Using an exhaustive method is silly in a realm of 10^60 possibilities. Obviously human players, with much more finite resources (computationally that is) can do a much better job. Why not spend more time and being able to analyze the board better, and mimic the decision making patterns of the masters. I realize this has already been tried, and is still being worked on, but exhaustive search just seems like a waste of time and effort. My .02
je suis parce que j'aime
My favorite game.
First time I played online I had my ass handed to me by a precocious 12 year old. Ah well, the memories.
*Alot* more complex and tactical then Chess, believe it.
See the rules at: http://www.britgo.org/intro/booklet.pdf
Play online here: http://www.pandanet.co.jp/English/
I recommend installing glGo and having a go vs. computer (on the easiest setting there is).
Enjoy, I do.
This is an incomprehensibly large number, and the evaluation of each position alone is not trivial.
The fact that we're talking about trillion move/second machines rather than even attempting to do it the way humans do it ought to tell us what the current trend in artificial intelligence is.
Basically, the current trend is the same as it was 20/30/50 years ago. This IS NO science of artificial intelligence. We don't have a freaking clue how intelligence works. I think we will someday, but it's going to take a fundamental breakthrough in theory. A "Principia Intelligentsia" (I'm probably mutilating the Latin) by some genius that throws out all the fumbling and finally Explains It All.
Sometimes it's best to just let stupid people be stupid.
...theoretically has 10^60 potential endings. Is conquering the game via exhaustive search of all possibilities possible?No.
A typical star is made up of ~10^57 hyrdogen atoms. If you could store an all the information you needed about a single ending position in a single atom, you'd need storage that had the mass of thousands of stars.

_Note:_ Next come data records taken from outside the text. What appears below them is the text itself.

(** [speak] chooses a voice only among those whose [lang] contains
    "english" (up to case), and none exactly when there is no such voice;
    if some of them also have "india" in their name, the voice chosen is
    one of these. *)
Theorem pick_voice_preference
    (unicode_upper : code_unit -> js_string) (voices : list Speech.Voice) :
  (Speech.pick_voice unicode_upper voices = None
   <-> forall v, In v voices -> ~ contains_ci (u16 "english") (Speech.lang v))
  /\ (forall v,
        Speech.pick_voice unicode_upper voices = Some v ->
        In v voices /\ contains_ci (u16 "english") (Speech.lang v))
  /\ ((exists v,
         In v voices
         /\ contains_ci (u16 "english") (Speech.lang v)
         /\ contains_ci (u16 "india") (Speech.name v)) ->
      exists v,
        Speech.pick_voice unicode_upper voices = Some v
        /\ contains_ci (u16 "india") (Speech.name v)).
Proof.
  unfold Speech.pick_voice. split; [|split].
  - split.
    + intros H v Hin Hv.
      destruct (find (Speech.indian_english unicode_upper) voices);
        [discriminate|].
      destruct (find (Speech.english unicode_upper) voices) eqn:E;
        [discriminate|].
      apply english_spec with (up := unicode_upper) in Hv.
      rewrite (find_none _ _ E v Hin) in Hv. discriminate.
    + intros H.
      assert (He : find (Speech.english unicode_upper) voices = None).
      { apply find_none_iff. intros v Hin. apply not_true_is_false.
        intros Hv. apply english_spec in Hv. exact (H v Hin Hv). }
      assert (Hi : find (Speech.indian_english unicode_upper) voices = None).
      { apply find_none_iff. intros v Hin. apply not_true_is_false.
        intros Hv. apply indian_english_spec in Hv. exact (H v Hin (proj1 Hv)). }
      now rewrite Hi, He.
  - intros v H.
    destruct (find (Speech.indian_english unicode_upper) voices) as [w|] eqn:Ei.
    + injection H as <-. apply find_some in Ei as [Hin Hw].
      apply indian_english_spec in Hw. split; [exact Hin | exact (proj1 Hw)].
    + destruct (find (Speech.english unicode_upper) voices) as [w|] eqn:Ee;
        [|discriminate].
      injection H as <-. apply find_some in Ee as [Hin Hw].
      apply english_spec in Hw. split; assumption.
  - intros (v & Hin & He & Hn).
    destruct (find (Speech.indian_english unicode_upper) voices) as [w|] eqn:Ei.
    + exists w. split; [reflexivity|]. apply find_some in Ei as [_ Hw].
      apply indian_english_spec in Hw. exact (proj2 Hw).
    + exfalso.
      assert (Hv : Speech.indian_english unicode_upper v = true)
        by (apply indian_english_spec; split; assumption).
      rewrite (find_none _ _ Ei v Hin) in Hv. discriminate.
Qed.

This is one of the worst articles about computer-Go I've ever read. The author seems to completely overlook the recent advances in the field which made possible huge gains by replacing n-ply reading and evaluation by monte-carlo sampling of possible end positions. This is indeed some sort of brute-force but allows to avoid the proble of evaluating a partial position, which is very hard.
:)
Still far from the best human players, but at least improving
I read an article to this effect in an AI class. Apparently the Latest Thing in solving things like Go is to take a good random sampling of just a few thousand (or tens of thousands of) possibilities in the future, and try to see what sort of move looks better, rather than trying to be exhaustive about the entire thing. I thought this was Quite Interesting. Meanwhile, the exhaustive search is really the least interesting way you could possibly do it, and won't likely provide you with much insight on Go, or related matters. *yawn*
The World Wide Web is dying. Soon, we shall have only the Internet.

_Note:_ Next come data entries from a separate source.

(** Reading back the range a copy was stored in. *)
Lemma stored_readback nd c1 pos buf k :
  buffer_ok nd → capacity nd ≤ c1 → 0 ≤ pos →
  pos + Z.of_nat (length buf) ≤ c1 → (k ≤ length buf)%nat →
  take (length buf) (drop (Z.to_nat pos) (stored nd c1 pos buf k))
  = take k buf ++ replicate (length buf - k) x00.
Proof.
  intros Hok Hc Hp He Hk.
  pose proof (length_hole_cleared nd c1 pos Hok Hc ltac:(lia)).
  unfold stored. rewrite drop_app_length' by (rewrite length_take; lia).
  rewrite (assoc_L (++)). apply take_app_length'.
  rewrite length_app, length_take, length_replicate. lia.
Qed.

Lemma vtfs_read_run (h : heap) ip a nd d len pos ua :
  vtfs_data_node h ip = Some a → h !! a = Some nd → is_dir nd = false →
  data nd = Some d → 0 ≤ pos < size nd → 0 < len →
  let n := Z.min (size nd - pos) len in
  let slice := take (Z.to_nat n) (drop (Z.to_nat pos) d) in
  (length slice ≤ ua)%nat →
  vtfs_read h ip len pos ua = Some (ReadResult (to_s64 n) slice (to_s64 (pos + n))).
Proof.
  intros Hdn Hnd Hdir Hd Hpos Hlen n slice Hua.
  unfold vtfs_read. rewrite Hdn. simpl. rewrite Hnd. simpl. rewrite Hdir, Hd.
  zbool. destruct (Z.ltb_spec pos 0); [lia|].
  destruct (Z.leb_spec (size nd) pos); [lia|]. fold n.
  destruct (Z.eqb_spec n 0); [lia|]. fold slice.
  unfold copy_to_user. rewrite Nat.min_r by done. rewrite Nat.sub_diag. simpl.
  by rewrite take_ge by done.
Qed.

(** Writing through one pointer and reading back through another one that
    resolves to the same data node. *)
Lemma write_then_read (h : heap) ip1 ip2 a nd isz buf pos env w ua :
  vtfs_data_node h ip1 = Some a → vtfs_data_node h ip2 = Some a →
  h !! a = Some nd → buffer_ok nd →
  vtfs_write h ip1 isz false buf pos env = Some w →
  w_ret w = Z.of_nat (length buf) →
  (length buf ≤ ua)%nat →
  ∃ r, vtfs_read (w_heap w) ip2 (Z.of_nat (length buf)) pos ua = Some r ∧
       r_ret r = Z.of_nat (length buf) ∧ r_out r = buf.
Proof.
  intros Hdn Hdn2 Hnd Hok Hw Hret Hua.
  destruct (decide (length buf = 0)%nat) as [Hz|Hnz].
  - (* nothing to write: the call returns before touching the node *)
    apply length_zero_iff_nil in Hz as ->. simpl in *.
    unfold vtfs_write in Hw. rewrite Hdn in Hw. simpl in Hw. rewrite Hnd in Hw.
    simpl in Hw. unfold vtfs_read.
    destruct (is_dir nd) eqn:Hdir; [injection Hw as <-; done|].
    destruct (Z.ltb_spec pos 0); [injection Hw as <-; done|].
    injection Hw as <-. simpl. rewrite Hdn2. simpl. rewrite Hnd. simpl.
    rewrite Hdir. destruct (Z.ltb_spec pos 0); [lia|].
    destruct (data nd); [|by eexists]. zbool.
    destruct (Z.leb_spec (size nd) pos); [by eexists|].
    rewrite Z.min_r by lia. by eexists.
  - destruct (vtfs_write_ok_inv h ip1 a nd isz false buf pos env w)
      as (Hdir & Hpos & Hend & c1 & Hc1 & Hcap & Hg); try done; [lia..|].
    rewrite (vtfs_write_copy h ip1 a nd isz false buf pos env c1) in Hw;
      try done; [|lia..].
    injection Hw as <-. simpl in *.
    assert (copied env buf ≤ length buf)%nat as Hk
      by (unfold copied; case_decide; lia).
    assert (copied env buf = length buf) as Hcp.
    { destruct (Z.eqb_spec (Z.of_nat (copied env buf)) 0) as [E|E];
        [unfold EFAULT in Hret; lia|].
      pose proof (to_s64_le (Z.of_nat (copied env buf)) ltac:(lia)). lia. }
    rewrite Hcp in *. destruct (Z.eqb_spec (Z.of_nat (length buf)) 0); [lia|].
    pose proof (to_s64_range (Z.of_nat (length buf))) as Hrng.
    set (nd' := set_buffer nd _ _ _).
    eexists. split.
    + eapply (vtfs_read_run _ ip2 a nd'); try done.
      * rewrite vtfs_data_node_insert with (nd := nd); done.
      * apply lookup_insert_eq.
      * simpl. lia.
      * lia.
      * rewrite length_take. simpl. lia.
    + simpl. rewrite Z.min_r by lia. split; [apply to_s64_id; lia|].
      rewrite Nat2Z.id, stored_readback by (done || lia).
      rewrite take_ge by done. rewrite Nat.sub_diag. simpl. apply app_nil_r.
Qed.

(** When the arguments are in range, memory can be had if the block has
    to grow and the user buffer is readable, the write is in full.  The
    end offset is within [LLONG_MAX] for every call that comes through the
    VFS; the doubling loop then cannot overflow. *)
Lemma vtfs_write_in_full (h : heap) ip a nd isz buf pos env :
  vtfs_data_node h ip = Some a → h !! a = Some nd → buffer_ok nd →
  is_dir nd = false → 0 ≤ pos → pos + Z.of_nat (length buf) ≤ LLONG_MAX →
  (capacity nd < pos + Z.of_nat (length buf) → krealloc_ok env = true) →
  (length buf ≤ uaccess1 env)%nat →
  ∃ w, vtfs_write h ip isz false buf pos env = Some w ∧
       w_ret w = Z.of_nat (length buf).
Proof.
  intros Hdn Hnd Hok Hdir Hpos Hend Hmem Hua. unfold LLONG_MAX in Hend.
  destruct (decide (length buf = 0)%nat) as [Hz|Hnz].
  - apply length_zero_iff_nil in Hz as ->. simpl.
    unfold vtfs_write. rewrite Hdn. simpl. rewrite Hnd. simpl. rewrite Hdir.
    destruct (Z.ltb_spec pos 0); [lia|]. by eexists.
  - assert (∃ c1, pos + Z.of_nat (length buf) ≤ c1 ∧ capacity nd ≤ c1 ∧
              grow_buffer nd (pos + Z.of_nat (length buf)) env
              = Some (inr (set_buffer nd (Some (grown nd c1)) (size nd) c1)))
      as (c1 & Hc1 & Hcap & Hg).
    { destruct (Z.le_gt_cases (pos + Z.of_nat (length buf)) (capacity nd))
        as [Hfit|Hgrow].
      - destruct (grow_buffer nd (pos + Z.of_nat (length buf)) env)
          as [[r|nd1]|] eqn:Hg.
        + unfold grow_buffer in Hg. zbool.
          destruct (Z.ltb_spec (capacity nd) (pos + Z.of_nat (length buf)));
            [lia|done].
        + assert (0 < pos + Z.of_nat (length buf)) as Hlt by lia.
          destruct (grow_buffer_inr nd _ env nd1 Hok Hlt Hg)
            as (c1 & ? & ? & ->). exists c1. split; [lia|]. done.
        + unfold grow_buffer in Hg. zbool.
          destruct (Z.ltb_spec (capacity nd) (pos + Z.of_nat (length buf)));
            [lia|done].
      - pose proof (grow_buffer_spec nd _ env Hok Hgrow) as Hs.
        cbv zeta in Hs.
        destruct Hs as (k & Hk & _ & [(Hlt & Hov & _)|(Hge & _ & Hc & Hg)]).
        + unfold SIZE_MAX in Hov. lia.
        + rewrite (Hmem ltac:(lia)) in Hg. eexists. split; [exact Hge|]. done. }
    eexists. split.
    + apply (vtfs_write_copy h ip a nd isz false buf pos env c1);
        try done; unfold SIZE_MAX; lia.
    + simpl. unfold copied. rewrite decide_True by done.
      destruct (Z.eqb_spec (Z.of_nat (length buf)) 0); [lia|].
      apply to_s64_id. lia.
Qed.

(** C1.  Take an offset and a byte sequence whose end offset is within
    [SIZE_MAX].  Whenever the write is in full (the call returns the
    length of the sequence), a read at the same offset with the same
    length delivers exactly the bytes written.  And the write is in full
    whenever the offset is not negative, the end offset is within
    [LLONG_MAX], memory can be had if the block has to grow, and the user
    buffer can be read.  The node is reached through any pointer that
    resolves to it, in particular the data-owning node itself. *)
Theorem write_read_roundtrip (h : heap) ip a nd isz buf pos env ua :
  vtfs_data_node h ip = Some a → h !! a = Some nd → buffer_ok nd →
  is_dir nd = false →
  pos + Z.of_nat (length buf) ≤ SIZE_MAX →
  (length buf ≤ ua)%nat →
  (∀ w, vtfs_write h ip isz false buf pos env = Some w →
        w_ret w = Z.of_nat (length buf) →
        ∃ r, vtfs_read (w_heap w) ip (Z.of_nat (length buf)) pos ua = Some r ∧
             r_ret r = Z.of_nat (length buf) ∧ r_out r = buf) ∧
  (0 ≤ pos → pos + Z.of_nat (length buf) ≤ LLONG_MAX →
   (capacity nd < pos + Z.of_nat (length buf) → krealloc_ok env = true) →
   (length buf ≤ uaccess1 env)%nat →
   ∃ w, vtfs_write h ip isz false buf pos env = Some w ∧
        w_ret w = Z.of_nat (length buf)).
Proof.
  intros Hdn Hnd Hok Hdir _ Hua. split.
  - intros w Hw Hret.
    by apply (write_then_read h ip ip a nd isz buf pos env w ua).
  - intros Hpos Hend Hmem Hread.
    by apply (vtfs_write_in_full h ip a nd isz buf pos env).
Qed.

(** ** Contents of the block, byte by byte *)

Lemma lookup_memset0 d off n (i : nat) :
  0 ≤ off → 0 ≤ n → off + n ≤ Z.of_nat (length d) →
  memset0 d off n !! i
  = if decide (off ≤ Z.of_nat i < off + n) then Some x00 else d !! i.
Proof.
  intros Hoff Hn Hlen. unfold memset0.
  destruct (decide (Z.of_nat i < off)) as [Hlt|Hge].
  - rewrite lookup_app_l by (rewrite length_take; lia).
    rewrite lookup_take_lt by lia. case_decide; [lia|done].
  - rewrite lookup_app_r by (rewrite length_take; lia).
    rewrite length_take, Nat.min_l by lia.
    destruct (decide (Z.of_nat i < off + n)) as [Hin|Hout].
    + rewrite lookup_app_l by (rewrite length_replicate; lia).
      rewrite lookup_replicate_2 by lia. case_decide; [done|lia].
    + rewrite lookup_app_r by (rewrite length_replicate; lia).
      rewrite length_replicate, lookup_drop. case_decide; [lia|].
      f_equal. lia.
Qed.

Lemma lookup_grown_fresh nd c1 (i : nat) :
  buffer_ok nd → capacity nd ≤ Z.of_nat i < c1 → grown nd c1 !! i = Some x00.
Proof.
  intros Hok Hi. pose proof (buffer_ok_length nd Hok). unfold grown.
  rewrite lookup_app_r by lia. apply lookup_replicate_2. lia.
Qed.

Lemma lookup_hole_cleared nd c1 pos (i : nat) :
  buffer_ok nd → capacity nd ≤ c1 → pos ≤ c1 →
  hole_cleared nd c1 pos !! i
  = if decide (size nd ≤ Z.of_nat i < pos) then Some x00 else grown nd c1 !! i.
Proof.
  intros Hok Hc Hp. pose proof (length_grown nd c1 Hok Hc).
  destruct Hok as (Hsz & _). unfold hole_cleared. zbool.
  destruct (Z.ltb_spec (size nd) pos).
  - rewrite lookup_memset0 by lia. repeat case_decide; (done || lia).
  - case_decide; [lia|done].
Qed.

Lemma lookup_stored_outside nd c1 pos buf k (i : nat) :
  buffer_ok nd → capacity nd ≤ c1 → 0 ≤ pos →
  pos + Z.of_nat (length buf) ≤ c1 → (k ≤ length buf)%nat →
  ¬ (pos ≤ Z.of_nat i < pos + Z.of_nat (length buf)) →
  stored nd c1 pos buf k !! i = hole_cleared nd c1 pos !! i.
Proof.
  intros Hok Hc Hp He Hk Hi.
  pose proof (length_hole_cleared nd c1 pos Hok Hc ltac:(lia)).
  unfold stored. destruct (decide (Z.of_nat i < pos)).
  - rewrite lookup_app_l by (rewrite length_take; lia).
    apply lookup_take_lt. lia.
  - rewrite (assoc_L (++) (take k buf)), (assoc_L (++) (take _ _)).
    rewrite lookup_app_r
      by (rewrite !length_app, !length_take, length_replicate; lia).
    rewrite lookup_drop. f_equal.
    rewrite !length_app, !length_take, length_replicate. lia.
Qed.

Lemma take_drop_zeros (l : list byte) (o n : nat) :
  (∀ j, (j < n)%nat → l !! (o + j)%nat = Some x00) →
  take n (drop o l) = replicate n x00.
Proof.
  intros Hz. apply list_eq. intros j. rewrite lookup_take, lookup_drop.
  case_decide.
  - rewrite Hz by done. symmetry. by apply lookup_replicate_2.
  - symmetry. apply lookup_replicate_None. lia.
Qed.

(** C3, as the code has it.  A write in full of at least one byte at an
    offset beyond the current size clears the hole between the old size
    and the offset: the size becomes offset + length, and any read inside
    the hole delivers zero bytes. *)
Theorem write_past_size_zero_fills (h : heap) ip a nd isz buf pos env w :
  vtfs_data_node h ip = Some a → h !! a = Some nd → buffer_ok nd →
  (0 < length buf)%nat → size nd < pos →
  vtfs_write h ip isz false buf pos env = Some w →
  w_ret w = Z.of_nat (length buf) →
  ∃ nd', w_heap w !! a = Some nd' ∧
    size nd' = pos + Z.of_nat (length buf) ∧
    ∀ o n ua, size nd ≤ o → 0 < n → o + n ≤ pos → (Z.to_nat n ≤ ua)%nat →
      ∃ r, vtfs_read (w_heap w) ip n o ua = Some r ∧
           r_out r = replicate (Z.to_nat n) x00.
Proof.
  intros Hdn Hnd Hok Hlen Hhole Hw Hret.
  destruct (vtfs_write_ok_inv h ip a nd isz false buf pos env w)
    as (Hdir & Hpos & Hend & c1 & Hc1 & Hcap & Hg); try done; [lia|].
  rewrite (vtfs_write_copy h ip a nd isz false buf pos env c1) in Hw;
    try done; [|lia..].
  injection Hw as <-. simpl in *.
  assert (copied env buf ≤ length buf)%nat as Hk
    by (unfold copied; case_decide; lia).
  assert (copied env buf = length buf) as Hcp.
  { destruct (Z.eqb_spec (Z.of_nat (copied env buf)) 0) as [E|E];
      [unfold EFAULT in Hret; lia|].
    pose proof (to_s64_le (Z.of_nat (copied env buf)) ltac:(lia)). lia. }
  rewrite Hcp in *. destruct (proj1 Hok) as [Hsz0 Hsz1].
  set (nd' := set_buffer nd _ _ _).
  exists nd'. split; [apply lookup_insert_eq|]. split; [simpl; lia|].
  intros o n ua Ho Hn Hon Hua. eexists. split.
  - eapply (vtfs_read_run _ ip a nd'); try done.
    + rewrite vtfs_data_node_insert with (nd := nd); done.
    + apply lookup_insert_eq.
    + simpl. lia.
    + rewrite length_take. simpl. lia.
  - simpl. rewrite Z.min_r by lia. apply take_drop_zeros. intros j Hj.
    rewrite lookup_stored_outside by (done || lia).
    rewrite lookup_hole_cleared by (done || lia). case_decide; [done|lia].
Qed.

In that context, I don't wonder that it's hard for computers to handle Go. The game has facets that are hard to quantify. It's hard for intelligent humans, too. Much like life.
Sort of makes you wonder; if a computer can figure out Go, how far from that point is real AI? Or does that question even mean anything?
What is is all that is. Isn't that obvious?
Let's say I am going to bubble-sort a list that is n items long. The most aggressive (lowest) upper bound I can put on this operation is that it will take n(n+1)/2 swaps, so it will take O(n^2) time. Now, let's say that I know that the list is 10 items long. At this point, I can estimate the number of swaps will be at most 10*11/2 = 55.
Now, 55 is O(1), because there is d*1 for some d that is larger than 55 everywhere. Therefore, a bubble-sort run specifically on a list that is 10 items long is constant time.
There is an algorithm to find the median of a list that operates with a surprisingly low time-complexity (Iirc, it's O(n), but I might be wrong) that relies on the fact that a sorting problem of fixed size runs in constant time.
The greatest shortcoming of the human race is our apparent inability to understand the exponential function. You, the parent, the grandparent, and the summary seem to all not understand the nature of an intractable problem. "Trillions" of operations a second means nothing when the search space is that big, and no advance in computing (assuming we remain limited by Moore's law and level off in the foreseeable future) will help.
So while you, the parent, and the grandparent were trying to be funny, you were all grossly understating the difficulty. Although I like that Self->Grandchildren->Species is possibly an exponential progression - I would have been annoyed if it had been Self->Grandchildren->GreatGreatGrandchildren.
Evidently, the key to understanding recursion is to begin by understanding recursion. The rest is easy.
WOPR can solve it one digit at a time, 60 digits is no problem.
And did you exchange a walk on part in the war for a lead role in a cage? - Pink Floyd.